Lana Locke has gone leaps and bounds in her education… from self-taught artist to practice based PhD at our CCW Graduate School. Here is a collection of images from Lana Locke’s installations at the opening of her show at the ICA Bloomberg Contemporaries 2103 and at Chelsea College last week.
She illuminates us with her Biography:
“I am an artist working with found and natural objects, cast metal and photography. I was self-taught until my Postgraduate Diploma at Chelsea College of Arts in 2010, ahead of the 2011/12 MA in Fine Art. My first public sculpture was installed at the main entrance to Harefield Hospital, Middlesex, in December 2010, sharing ground with work by Antony Gormley and Grayson Perry. My sculpture for the smoking terrace of the Ivy Club in London, was mentioned in the Evening Standard’s 2011 list of Sexiest places in London… for illicit liaisons. Previous commissions included work for Nicolas Roeg’s film, Puffball, in 2006. This year, I was featured as One to Watch in The Independent, following my selection for Bloomberg New Contemporaries 2013 (on show at the ICA from November 2013 until January 2014) and winning of the Selector’s Prize in the Creekside Open 2013 exhibition selected by Paul Noble. In September 2013 I commenced a practice-based MPhil/PhD in Fine Art at Chelsea College of Arts, supported by Chelsea Arts Club Trust and am talking on a panel at the ICA on Friday 6 December about Practice-based PhDs: http://www.ica.org.uk/whats-on/friday-salon-practice-based-phds
I have also just been granted funding from the Research Degrees’ Student Initiative Fund at Chelsea College of Arts to put on a public event called Passport to Pimlico in Spring 2014.”

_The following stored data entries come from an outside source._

(* ===== verification/ValueConverter.v ===== *)
(** * Schema registry and value conversion of rows and events (src/yb-voyager/src/utils/schemareg,
    src/dbzm/valueConverter.go)

    The exporters leave a file per table that says how Debezium represents its columns; the
    registry loads these files, and the converters look each column's type up in it and
    apply the suite's converter for that type.  What a directory holds and the lookup of a
    table name are arguments, as is the order in which Go ranges over an event's columns.
    The splitting of a row into its columns and back (CsvRowProcessor) is left out. *)
From S2P Require Import Prelude StructMap SqlName Event CivilTime ValueSuite.
Import SqlName Event CivilTime ValueSuite.

Module ValueConverter.
(** ** The schema registry *)
Record Column : Type := mkColumn { c_Name : string; c_Index : Z; c_Schema : ColumnSchema }.
Definition TableSchema : Type := list Column.
Definition isOriginalType (dbColType : string) : bool := str_contains "DATE" dbColType || str_contains "INTERVAL" dbColType.
Definition getColumnType (ts : TableSchema) (columnName : string) (getSourceDatatypeIfRequired : bool) : result (string * ColumnSchema) :=
  match List.find (λ c, bool_decide (c_Name c = columnName)) ts with
  | None => Err ("Column " +:+ columnName +:+ " not found in table schema")
  | Some c =>
      let s := c_Schema c in
      let kafkaType := if decide (cs_Name s ≠ "") then cs_Name s else cs_Type s in
      Ok (match Parameters s !! "__debezium.source.column.type" with
          | Some dbColType => if getSourceDatatypeIfRequired && isOriginalType dbColType then dbColType else kafkaType
          | None => kafkaType
          end, s)
  end.
Record SchemaRegistry : Type := mkRegistry {
  importerRole : string; tableList : list NameTuple; TableNameToSchema : StructMap.t NameTuple TableSchema }.
Definition NewSchemaRegistry (tableList : list NameTuple) (importerRole : string) : SchemaRegistry :=
  mkRegistry importerRole tableList StructMap.NewStructMap.
Definition withSchemas (reg : SchemaRegistry) (m : StructMap.t NameTuple TableSchema) : SchemaRegistry :=
  mkRegistry (importerRole reg) (tableList reg) m.
(** What opening and decoding a file gives. *)
Inductive schemaFile : Type := DecodedSchema (ts : TableSchema) | CannotOpen | CannotDecode.
(** The files of the exporter's directory, in their order. *)
Definition schemaDir : Type := result (list (string * schemaFile)).
Definition HasSuffix (s p : string) : bool :=
  (String.length p <=? String.length s)%nat && bool_decide (String.substring (String.length s - String.length p) (String.length p) s = p).
Definition TrimSuffix (s p : string) : string := if HasSuffix s p then String.substring 0 (String.length s - String.length p) s else s.
Section registry.
Context (lookupTable : string → result NameTuple).
(** A file for one table; what an error leaves behind is what was put before. *)
Definition loadSchemaFile (reg : SchemaRegistry) (file : string * schemaFile) : SchemaRegistry * result unit :=
  if HasSuffix file.1 ".tmp" then (reg, Ok ()) else
  match file.2 with
  | CannotOpen => (reg, Err ("failed to open table schema file " +:+ file.1))
  | CannotDecode => (reg, Err ("failed to decode table schema file " +:+ file.1))
  | DecodedSchema ts =>
      let tableName := TrimSuffix file.1 "_schema.json" in
      match lookupTable tableName with
      | Ok table =>
          if negb (existsb (λ t, bool_decide (ForKey t = ForKey table)) (tableList reg)) then (reg, Ok ())
          else if negb (TargetTableAvailable table) && bool_decide (importerRole reg = TARGET_DB_IMPORTER_ROLE)
          then (reg, Err "table is not present in the target database")
          else (withSchemas reg (StructMap.Put (TableNameToSchema reg) table ts), Ok ())
      | Err e => (reg, Err ("lookup " +:+ tableName +:+ " from name registry: " +:+ e))
      | Panic e => (reg, Panic e)
      end
  end.
Fixpoint loadSchemaFiles (reg : SchemaRegistry) (files : list (string * schemaFile)) : SchemaRegistry * result unit :=
  match files with
  | [] => (reg, Ok ())
  | file :: files =>
      match loadSchemaFile reg file with
      | (reg, Ok _) => loadSchemaFiles reg files
      | (reg, e) => (reg, e)
      end
  end.
Definition Init (dir : schemaDir) (reg : SchemaRegistry) : SchemaRegistry * result unit :=
  match dir with
  | Ok files => loadSchemaFiles reg files
  | Err e => (reg, Err ("failed to read schema dir: " +:+ e))
  | Panic e => (reg, Panic e)
  end.
Definition GetColumnTypes (reg : SchemaRegistry) (table : NameTuple) (columnNames : list string) (getSourceDatatypes : bool)
    : result (list (string * ColumnSchema)) :=
  match StructMap.Get (TableNameToSchema reg) table with
  | None => Err "table not found in schema registry"
  | Some ts => mapM_result (λ columnName, getColumnType ts columnName getSourceDatatypes) columnNames
  end.
(** A table that is not found has the registry loaded again. *)
Definition GetColumnType (dir : schemaDir) (reg : SchemaRegistry) (table : NameTuple) (columnName : string) (getSourceDatatype : bool)
    : SchemaRegistry * result (string * ColumnSchema) :=
  match StructMap.Get (TableNameToSchema reg) table with
  | Some ts => (reg, getColumnType ts columnName getSourceDatatype)
  | None =>
      let '(reg, r) := Init dir (withSchemas reg (StructMap.Clear (TableNameToSchema reg))) in
      (reg, _ ← r;
            match StructMap.Get (TableNameToSchema reg) table with
            | None => Err "table not found in schema registry"
            | Some ts => getColumnType ts columnName getSourceDatatype
            end)
  end.

(** ** The suite of a target *)
Section suites.
Context (zonedTimestamp intervalDayToSecond : ConverterFn).
Definition digits1to9 : list Z := [1; 2; 3; 4; 5; 6; 7; 8; 9].
Definition getDebeziumValueConverterSuite (targetDBType : string) : result Suite :=
  if decide (targetDBType = ORACLE) then
    Ok (OraValueConverterSuite zonedTimestamp intervalDayToSecond ++
        map (λ i, ("INTERVAL YEAR(" +:+ itoa i +:+ ") TO MONTH", oraIntervalYearToMonth)) digits1to9 ++
        flat_map (λ i, map (λ j, ("INTERVAL DAY(" +:+ itoa i +:+ ") TO SECOND(" +:+ itoa j +:+ ")", intervalDayToSecond)) digits1to9) digits1to9)
  else if decide (targetDBType ∈ [YUGABYTEDB; YUGABYTEDB_AMP; POSTGRESQL]) then Ok YBValueConverterSuite
  else Err ("no converter suite found for " +:+ targetDBType).
End suites.
Definition shouldFormatAsPerSourceDatatypes (targetDBType : string) : bool := bool_decide (targetDBType = ORACLE).
(** Scenario A: a price question answered with the rendered table. *)
Lemma simple_answer_degrades_witness :
  Scenario.process_query Scenario.price_query []
  = (Ret (mkResponse "table of 1 rows" false "Chỉ cần 1 công cụ"),
     [Classify Scenario.price_query; AgentInvoke Scenario.price_query]).
Proof.
  destruct (simple_answer_degrades
              Scenario.classifier_chain Scenario.decompose_complex_query
              Scenario.agent Scenario.combine_chain Scenario.json_loads
              Scenario.Table Scenario.pd_DataFrame Scenario.time_to_datetime
              Scenario.to_string Scenario.price_query
              (mkClassification false "Chỉ cần 1 công cụ")
              Scenario.price_result eq_refl eq_refl eq_refl eq_refl)
    as (answer & Hrun & _ & Htable & _).
  rewrite (Htable "table of 1 rows" eq_refl) in Hrun. exact Hrun.
Defined.

(** A question about officers and subsidiaries, answered in two steps. *)
Lemma complex_path_blocks_witness :
  snd (Scenario.process_query Scenario.complex_query [])
  = [ Classify Scenario.complex_query;
      Decompose Scenario.complex_query;
      AgentInvoke Scenario.officers_query;
      AgentInvoke Scenario.subsidiaries_query;
      Combine Scenario.complex_query
        (result_blocks 1
           [str_of (Scenario.narrated Scenario.officers_query);
            str_of (Scenario.narrated Scenario.subsidiaries_query)]) ].
Proof.
  assert (Hagents :
            Forall2 (fun q r => Scenario.agent q = Ret r)
              [Scenario.officers_query; Scenario.subsidiaries_query]
              [Scenario.narrated Scenario.officers_query;
               Scenario.narrated Scenario.subsidiaries_query]).
  { repeat constructor. }
  unfold Scenario.process_query.
  rewrite (complex_path_blocks
             Scenario.classifier_chain Scenario.decompose_complex_query
             Scenario.agent Scenario.combine_chain Scenario.json_loads
             Scenario.Table Scenario.pd_DataFrame Scenario.time_to_datetime
             Scenario.to_string Scenario.complex_query
             (mkClassification true "Cần 2 công cụ khác nhau")
             [Scenario.officers_query; Scenario.subsidiaries_query]
             [Scenario.narrated Scenario.officers_query;
              Scenario.narrated Scenario.subsidiaries_query]
             _ eq_refl eq_refl eq_refl Hagents eq_refl).
  reflexivity.
Defined.

(** C5 as stated fails.  For the question about officers and subsidiaries
    the agent narrates both sub-answers, and extracting the answer from each
    result gives its narrated text; the combiner is handed the text of the
    whole result dicts instead. *)
Lemma complex_path_skips_extract_answer :
  exists a1 a2 formatted_results,
    Scenario.agent Scenario.officers_query
    = Ret (Scenario.narrated Scenario.officers_query)
    /\ Scenario.agent Scenario.subsidiaries_query
       = Ret (Scenario.narrated Scenario.subsidiaries_query)
    /\ Scenario.extract_answer (Scenario.narrated Scenario.officers_query)
       = Ret a1
    /\ Scenario.extract_answer (Scenario.narrated Scenario.subsidiaries_query)
       = Ret a2
    /\ snd (Scenario.process_query Scenario.complex_query [])
       = [ Classify Scenario.complex_query;
           Decompose Scenario.complex_query;
           AgentInvoke Scenario.officers_query;
           AgentInvoke Scenario.subsidiaries_query;
           Combine Scenario.complex_query formatted_results ]
    /\ formatted_results <> result_blocks 1 [a1; a2].
Proof.
  eexists _, _, _.
  split; [reflexivity|]. split; [reflexivity|].
  split; [reflexivity|]. split; [reflexivity|].
  split; [reflexivity|].
  apply String.eqb_neq. vm_compute. reflexivity.
Qed.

And develops our understanding of her practice through her artist statement:
“I am interested in setting up antagonistic and creative relationships between objects and the spaces in which they are installed, and in the so-called ‘feral’ nature of human beings, against the constraints of contemporary society. My work explores themes of mortality, procreation, abjection and transgression, seeking to make connections between human biology and natural and manmade structures; packaging and waste. Objects, appropriated like props for my sculptural forms and photographs, are abstracted and made strange through visibly fragile compositions, often referencing the internal and external human body.
Over the course of the last year, my work has expanded towards installation-based work that carries the visual language of my objects and images into the architectural environment, involving and temporarily altering the space to become part of the surreal and abject world of the work. The space becomes a large living collage for my working processes, as much of a sculpture as the objects and images within it.
My current research centres on how the antagonistic qualities of an object/installation can be mobilised as an antidote to the reductive forces that the installation space itself is subject to. Most immediately, in the current climate, against the commercialism and austerity politics that would reduce the arts and public institutions alike to the common denominator of “the business model”, where even an unsellable art installation must be commodified as having a marketing value. This interest has extended to using objects and texts in installation interventions in outside spaces, particularly contentious commercial spaces, including a recent project protesting a local London pub being turned into a Tesco supermarket.”
Definitely one to watch now and in the future!